| Problem to solve |
Only the lines below, from the one with "(** ** Evaluation of constant expressions *)" through the one with "Definition fns_float (f", are to be written out, exactly.

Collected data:
(* ===== verification/BranchProps.v ===== *)
(** * Resolving branches and phi nodes

    Proofs about [EliminateConstBranches], [EliminateDeadBlocks] and
    [EliminateDeadPhi] of [GraphPasses.v], with the machine of
    [DeadCodeProps.v]. *)

From stdpp Require Import gmap sets functions.
From S2P Require Import Prelude Ir Visit Cfg Dominance LivenessProps PhiPlacement VersionProps SsaCoherence SsaSem ListGraph GraphPasses SsaDemo DeadCodeProps.

Open Scope N_scope.
Open Scope rust_scope.

(** ** [EliminateConstBranches] *)

Section const_branches.
  Context {V G : Type} `{SV : StableVec V} `{!StableVecSpec V} `{SO : !StableVecOps V}
    `{SG : StableDiGraph V G} `{!StableDiGraphSpec V G} `{SM : !StableDiGraphMut V G} `{!StableDiGraphMutSpec V G}.

(** The branch that a constant condition selects. *)
Definition const_target (c : ControlFlow) : option NodeIndex :=
  match c with
  | CfIfElse cond t e _ =>
      match as_const cond with
      | Some k => (λ b : bool, if b then t else e) <$> try_as_bool k
      | None => None
      end
  | CfSwitch v d bs _ =>
      match as_const v with
      | Some k => match switch_value k with
                  | Ret n => Some (default d (snd <$> List.find (λ x, x.1 =? n) bs))
                  | _ => None
                  end
      | None => None
      end
  | _ => None
  end.
Definition const_cond (c : ControlFlow) : bool :=
  match c with
  | CfIfElse v _ _ _ | CfSwitch v _ _ _ => match as_const v with Some _ => true | None => false end
  | _ => false
  end.

(** Branches as [parse_if], [parse_if_else] and [parse_switch] build them: an edge to
    every target, a merge block of the graph, constants of the right type. *)
Definition branch_ok (g : G) (n : NodeIndex) (c : ControlFlow) : Prop :=
  match c with
  | CfIfElse _ t e m => (edges g n).*2 ≡ₚ [t; e] ∧ ∀ x, m = Some x → x ∈ node_indices g
  | CfSwitch _ d bs _ => (edges g n).*2 ≡ₚ d :: bs.*2 ∧ NoDup (d :: bs.*2)
  | _ => True
  end ∧ (const_cond c = true → is_Some (const_target c)).
Definition branches_ok (g : G) : Prop := ∀ n b, node_weight g n = Some b → branch_ok g n (control_flow b).

(** The branch of [n] is resolved to its target. *)
Record resolved (n : NodeIndex) (g g' : G) : Prop := {
  re_indices : node_indices g' = node_indices g;
  re_block m b : node_weight g m = Some b →
    ∃ b', node_weight g' m = Some b' ∧ phi_nodes b' = phi_nodes b ∧ ops b' = ops b ∧
      control_flow b' = (if decide (m = n) then CfNone else control_flow b);
  re_edges m : m ≠ n → edges g' m = edges g m;
  re_target : ∃ b t, node_weight g n = Some b ∧ const_target (control_flow b) = Some t ∧ edge g n t ∧
    (edges g' n).*2 = [t];
}.

Lemma remove_edges_ok es (g : G) :
  node_indices (foldl (λ g e, remove_edge g e.1) g es) = node_indices g ∧
  (∀ m, node_weight (foldl (λ g e, remove_edge g e.1) g es) m = node_weight g m) ∧
  ∀ m, edges (foldl (λ g e, remove_edge g e.1) g es) m = filter (λ x, x.1 ∉ (es : list (EdgeIndex * NodeIndex)).*1) (edges g m).
Proof.
  revert g. induction es as [|e es IH]; intros g.
  - split_and!; [done..|]. intros m. symmetry. apply filter_all. intros x _. apply not_elem_of_nil.
  - cbn [foldl]. destruct (IH (remove_edge g e.1)) as (H1 & H2 & H3). split_and!.
    + by rewrite H1, remove_edge_indices.
    + intros m. by rewrite H2, remove_edge_weight.
    + intros m. rewrite H3, remove_edge_edges, list_filter_filter. apply list_filter_iff. intros x.
      rewrite fmap_cons, not_elem_of_cons. naive_solver.
Qed.
(* ===== verification/GraphBuildProps.v ===== *)
(** * The graph of a parsed scope is well built

    Proofs about [GraphBuild.v]: every finished block has the successors that its
    control flow names, phi nodes have an entry for every predecessor, nothing
    leads to the entry, and splitting removes the critical edges.  A [Shape] is
    what these statements need of a graph. *)

From stdpp Require Import gmap sets functions.
From S2P Require Import Prelude Ir Visit Processing Cfg Dominance VersionProps ListGraph GraphPasses GraphBuild SsaDemo.

Open Scope N_scope.
Open Scope rust_scope.

(** ** Shapes *)

Record Node := { nd_cf : ControlFlow; nd_phis : list PhiInstruction; nd_succs : list NodeIndex }.
Definition Shape := NodeIndex → option Node.
Definition fresh_node : Node := {| nd_cf := CfNone; nd_phis := []; nd_succs := [] |}.
Definition with_succs (nd : Node) (l : list NodeIndex) : Node := {| nd_cf := nd_cf nd; nd_phis := nd_phis nd; nd_succs := l |}.
Definition with_cf (nd : Node) (c : ControlFlow) : Node := {| nd_cf := c; nd_phis := nd_phis nd; nd_succs := nd_succs nd |}.
Definition with_phi_node (nd : Node) (q : PhiInstruction) : Node :=
  {| nd_cf := nd_cf nd; nd_phis := nd_phis nd ++ [q]; nd_succs := nd_succs nd |}.

Definition upd (L : Shape) (n : NodeIndex) (nd : Node) : Shape := λ m, if decide (n = m) then Some nd else L m.
Lemma upd_same L n nd : upd L n nd n = Some nd.
Proof. unfold upd. by rewrite decide_True. Qed.
Lemma upd_other L n nd m : n ≠ m → upd L n nd m = L m.
Proof. intros Hne. unfold upd. by rewrite decide_False. Qed.

Definition leads (L : Shape) (a b : NodeIndex) : Prop := ∃ nd, L a = Some nd ∧ b ∈ nd_succs nd.

(** The successors that a control flow names, the merge blocks that exist. *)
Definition targets (L : Shape) (c : ControlFlow) (l : list NodeIndex) : Prop :=
  match c with
  | CfNone => ∃ t, l = [t]
  | CfReturn => False
  | CfIfElse _ t e m => l ≡ₚ [t; e] ∧ t ≠ e ∧ ∀ x, m = Some x → is_Some (L x)
  | CfSwitch _ d bs m => l ≡ₚ d :: bs.*2 ∧ NoDup (d :: bs.*2) ∧ ∀ x, m = Some x → is_Some (L x)
  | CfLoop b c m => l = [b] ∧ is_Some (L c) ∧ is_Some (L m)
  | CfLoopBreak _ b c m => l ≡ₚ [b; m] ∧ b ≠ m ∧ is_Some (L c)
  end.
Definition finished (L : Shape) (n : NodeIndex) : Prop := ∃ nd, L n = Some nd ∧ targets L (nd_cf nd) (nd_succs nd).
Definition covered (L : Shape) (n : NodeIndex) : Prop :=
  ∀ nd q p, L n = Some nd → q ∈ nd_phis nd → leads L p n → is_Some (entry_of p q).

(** [L'] comes from [L] by building from the block [c]: old blocks stay, new ones and
    [c] are finished unless they are in [U], new edges lead to new blocks, to the
    return block [r] or out of the innermost loop of [lb]; [r'] returns now. *)
Record grows (c : NodeIndex) (U : gset NodeIndex) (r : NodeIndex) (lb : list NodeIndex) (r' : NodeIndex)
    (L L' : Shape) : Prop := {
  gr_old n : is_Some (L n) → n ≠ c → L' n = L n;
  gr_start : ∃ nd nd', L c = Some nd ∧ L' c = Some nd' ∧ nd_phis nd' = nd_phis nd;
  gr_open n : n ∈ U → (n = c ∨ L n = None) ∧ is_Some (L' n);
  gr_done n : is_Some (L' n) → n = c ∨ L n = None → n ∉ U → finished L' n;
  gr_edges a b : leads L' a b → leads L a b ∨ L b = None ∨ b = r ∨ head lb = Some b;
  gr_self a : leads L' a a → leads L a a;
  gr_phis n : L n = None → covered L' n;
  gr_ret : (r' = r ∨ L r' = None) ∧ r' ≠ c ∧ r' ∉ U ∧ ∃ nd, L' r' = Some nd ∧ nd_phis nd = [];
}.

Section rules.
  Context (c : NodeIndex) (r : NodeIndex) (lb : list NodeIndex) (L : Shape).

Lemma grows_node U r' L1 n : grows c U r lb r' L L1 → is_Some (L n) → is_Some (L1 n).
Proof.
  intros Hg Hn. destruct (decide (n = c)) as [->|Hne]; [|by rewrite (gr_old _ _ _ _ _ _ _ Hg)].
  destruct (gr_start _ _ _ _ _ _ _ Hg) as (? & nd & _ & -> & _). by exists nd.
Qed.

Lemma targets_mono (L1 L2 : Shape) cf l : (∀ n, is_Some (L1 n) → is_Some (L2 n)) → targets L1 cf l → targets L2 cf l.
Proof. intros Hm. destruct cf; cbn; naive_solver. Qed.

Lemma grows_refl nd ndr :
  L c = Some nd → L r = Some ndr → nd_phis ndr = [] → c ≠ r → grows c {[c]} r lb r L L.
Proof.
  intros Hc Hr Hp Hne. split; try done.
  - by exists nd, nd.
  - intros n ->%elem_of_singleton. split; [by left|by eexists].
  - intros n [x Hx] [->|Hn]; [set_solver|congruence].
  - by left.
  - intros n Hn x q p Hx. congruence.
  - split_and!; [by left|done|set_solver|by exists ndr].
Qed.
Definition simplify_metadata (md : Metadata) : option Operation :=
  match md with
  | Length var =>
      match var_kind var with
      | ConstantArray _ length | SharedMemory _ length _ | LocalArray _ length =>
          Some (Copy (Variable_from_u32 (Z.of_N length)))
      | _ => None
      end
  | _ => None
  end.

Definition simplify (i : Instruction) : outcome (option Operation) :=
  match operation i with
  | OArithmetic a => simplify_arithmetic i a
  | OOperator o => Ret (simplify_operator o)
  | OMetadata md => Ret (simplify_metadata md)
  | _ => Ret None
  end.

(** A pass replaces the operations of all nodes and counts the changes. *)
Fixpoint rewrite_node (f : Instruction → outcome (option Operation)) (changes : N)
    (node : list Instruction) : outcome (list Instruction * N) :=
  match node with
  | [] => Ret ([], changes)
  | i :: node =>
      let? r := f i in
      let '(i, changes) :=
        match r with
        | Some op => (with_operation i op, (changes + 1)%N)
        | None => (i, changes)
        end in
      let? '(node, changes) := rewrite_node f changes node in
      Ret (i :: node, changes)
  end.
Fixpoint rewrite_program (f : Instruction → outcome (option Operation)) (changes : N)
    (p : Program) : outcome (Program * N) :=
  match p with
  | [] => Ret ([], changes)
  | node :: p =>
      let? '(node, changes) := rewrite_node f changes node in
      let? '(p, changes) := rewrite_program f changes p in
      Ret (node :: p, changes)
  end.

Definition ConstOperandSimplify_apply (changes : N) (p : Program) : outcome (Program * N) :=
  rewrite_program simplify changes p.

(** ** Evaluation of constant expressions *)

(** Overflow-checked [i64] and [u64] results. *)
Definition in_i64 (v : Z) : bool := (i64_min <=? v) && (v <=? i64_max).
Definition in_u64 (v : Z) : bool := (0 <=? v) && (v <=? u64_top).
Definition chk (ok : bool) (v : Z) (msg : string) : outcome Z := if ok then Ret v else Panic msg.

(** The operators of the macro: on [i64], [f64] and [u64]. *)
Record BinFns := {
  on_int : Z → Z → outcome Z;
  on_float : f64 → f64 → outcome f64;
  on_uint : Z → Z → outcome Z;
}.

Definition int_div (inr : Z → bool) (a b : Z) : outcome Z :=
  if b =? 0 then Panic "attempt to divide by zero"
  else chk (inr (Z.quot a b)) (Z.quot a b) "attempt to divide with overflow".
Definition int_rem (inr : Z → bool) (a b : Z) : outcome Z :=
  if b =? 0 then Panic "attempt to calculate the remainder with a divisor of zero"
  else chk (inr (Z.quot a b)) (Z.rem a b) "attempt to calculate the remainder with overflow".
Definition int_shl (wrap : Z → Z) (a b : Z) : outcome Z :=
  chk ((0 <=? b) && (b <? 64)) (wrap (Z.shiftl a b)) "attempt to shift left with overflow".
Definition int_shr (a b : Z) : outcome Z :=
  chk ((0 <=? b) && (b <? 64)) (Z.shiftr a b) "attempt to shift right with overflow".

Definition fns_int (f : Z → Z → Z) (ff : f64 → f64 → f64) (msg : string) : BinFns :=
  {| on_int := λ a b, chk (in_i64 (f a b)) (f a b) msg;
     on_float := λ a b, Ret (ff a b);
     on_uint := λ a b, chk (in_u64 (f a b)) (f a b) msg |}.
(** [const_eval_int!]: floats are unreachable. *)
Definition fns_bits (fi fu : Z → Z → outcome Z) : BinFns :=
  {| on_int := fi; on_float := λ _ _, unreachable; on_uint := fu |}.
(** [const_eval_float!]: integers are unreachable. *)
Definition fns_float (f : f64 → f64 → f64) : BinFns :=
  {| on_int := λ _ _, unreachable; on_float := λ a b, Ret (f a b); on_uint := λ _ _, unreachable |}.

Definition apply_fns (f : BinFns) (l r : ConstantScalarValue) : outcome ConstantScalarValue :=
  match l, r with
  | CInt a k, CInt b _ => let? v := on_int f a b in Ret (CInt v k)
  | CFloat a k, CFloat b _ => let? v := on_float f a b in Ret (CFloat v k)
  | CUInt a k, CUInt b _ => let? v := on_uint f a b in Ret (CUInt v k)
  | _, _ => unreachable
  end.

(** [const_eval!], [const_eval_int!] and the binary [const_eval_float!]: the
    right operand is cast to the type of the left one. *)
Definition const_eval (f : BinFns) (op : BinaryOperator) : outcome (option ConstantScalarValue) :=
  match as_const (lhs op), as_const (rhs op) with
  | Some l, Some r =>
      let? r := cast_to r (csv_elem l) in
      let? v := apply_fns f l r in
      Ret (Some v)
  | _, _ => Ret None
  end.

(** The unary [const_eval_float!] and the operations on one constant. *)
Definition const_eval_unary (fi : Z → outcome Z) (ff : f64 → outcome f64) (fu : Z → outcome Z)
    (op : UnaryOperator) : outcome (option ConstantScalarValue) :=
  match as_const (input op) with
  | Some (CInt v k) => let? r := fi v in Ret (Some (CInt r k))
  | Some (CFloat v k) => let? r := ff v in Ret (Some (CFloat r k))
  | Some (CUInt v k) => let? r := fu v in Ret (Some (CUInt r k))
  | Some (CBool _) => unreachable
  | None => Ret None
  end.
Definition const_eval_float (f : f64 → f64) (op : UnaryOperator) : outcome (option ConstantScalarValue) :=
  const_eval_unary (λ _, unreachable) (λ v, Ret (f v)) (λ _, unreachable) op.

(** Three constants of the type of the first one. *)
Definition const_eval_ternary (f : ConstantScalarValue → ConstantScalarValue → ConstantScalarValue →
    outcome ConstantScalarValue) (a b c : Variable_) : outcome (option ConstantScalarValue) :=
  match as_const a, as_const b, as_const c with
  | Some a, Some b, Some c =>
      let? b := cast_to b (csv_elem a) in
      let? c := cast_to c (csv_elem a) in
      let? v := f a b c in
      Ret (Some v)
  | _, _, _ => Ret None
  end.

(** [const_eval_cmp!]: no cast, the variants must agree. *)
Definition const_eval_cmp (fi : Z → Z → bool) (ff : f64 → f64 → bool) (op : BinaryOperator) :
    outcome (option ConstantScalarValue) :=
  match as_const (lhs op), as_const (rhs op) with
  | Some (CInt a _), Some (CInt b _) => Ret (Some (CBool (fi a b)))
  | Some (CFloat a _), Some (CFloat b _) => Ret (Some (CBool (ff a b)))
  | Some (CUInt a _), Some (CUInt b _) => Ret (Some (CBool (fi a b)))
  | Some _, Some _ => unreachable
  | _, _ => Ret None
  end.

Definition const_eval_bool (f : bool → bool → bool) (op : BinaryOperator) :
    outcome (option ConstantScalarValue) :=
  match as_const (lhs op), as_const (rhs op) with
  | Some (CBool a), Some (CBool b) => Ret (Some (CBool (f a b)))
  | Some _, Some _ => unreachable
  | _, _ => Ret None
  end.

(** [a.clamp(b, c)] panics when the bounds are crossed. *)
Definition int_clamp (a b c : Z) : outcome Z :=
  if b <=? c then Ret (Z.max b (Z.min a c)) else Panic "assertion failed: min <= max".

| Solution to this problem |
(** ** Evaluation of constant expressions *)

(** Overflow-checked [i64] and [u64] results. *)
Definition in_i64 (v : Z) : bool := (i64_min <=? v) && (v <=? i64_max).
Definition in_u64 (v : Z) : bool := (0 <=? v) && (v <=? u64_top).
Definition chk (ok : bool) (v : Z) (msg : string) : outcome Z := if ok then Ret v else Panic msg.

(** The operators of the macro: on [i64], [f64] and [u64]. *)
Record BinFns := {
  on_int : Z → Z → outcome Z;
  on_float : f64 → f64 → outcome f64;
  on_uint : Z → Z → outcome Z;
}.

Definition int_div (inr : Z → bool) (a b : Z) : outcome Z :=
  if b =? 0 then Panic "attempt to divide by zero"
  else chk (inr (Z.quot a b)) (Z.quot a b) "attempt to divide with overflow".
Definition int_rem (inr : Z → bool) (a b : Z) : outcome Z :=
  if b =? 0 then Panic "attempt to calculate the remainder with a divisor of zero"
  else chk (inr (Z.quot a b)) (Z.rem a b) "attempt to calculate the remainder with overflow".
Definition int_shl (wrap : Z → Z) (a b : Z) : outcome Z :=
  chk ((0 <=? b) && (b <? 64)) (wrap (Z.shiftl a b)) "attempt to shift left with overflow".
Definition int_shr (a b : Z) : outcome Z :=
  chk ((0 <=? b) && (b <? 64)) (Z.shiftr a b) "attempt to shift right with overflow".

Definition fns_int (f : Z → Z → Z) (ff : f64 → f64 → f64) (msg : string) : BinFns :=
  {| on_int := λ a b, chk (in_i64 (f a b)) (f a b) msg;
     on_float := λ a b, Ret (ff a b);
     on_uint := λ a b, chk (in_u64 (f a b)) (f a b) msg |}.
(** [const_eval_int!]: floats are unreachable. *)
Definition fns_bits (fi fu : Z → Z → outcome Z) : BinFns :=
  {| on_int := fi; on_float := λ _ _, unreachable; on_uint := fu |}.
(** [const_eval_float!]: integers are unreachable. *)
Definition fns_float (f : f64 → f64 → f64) : BinFns :=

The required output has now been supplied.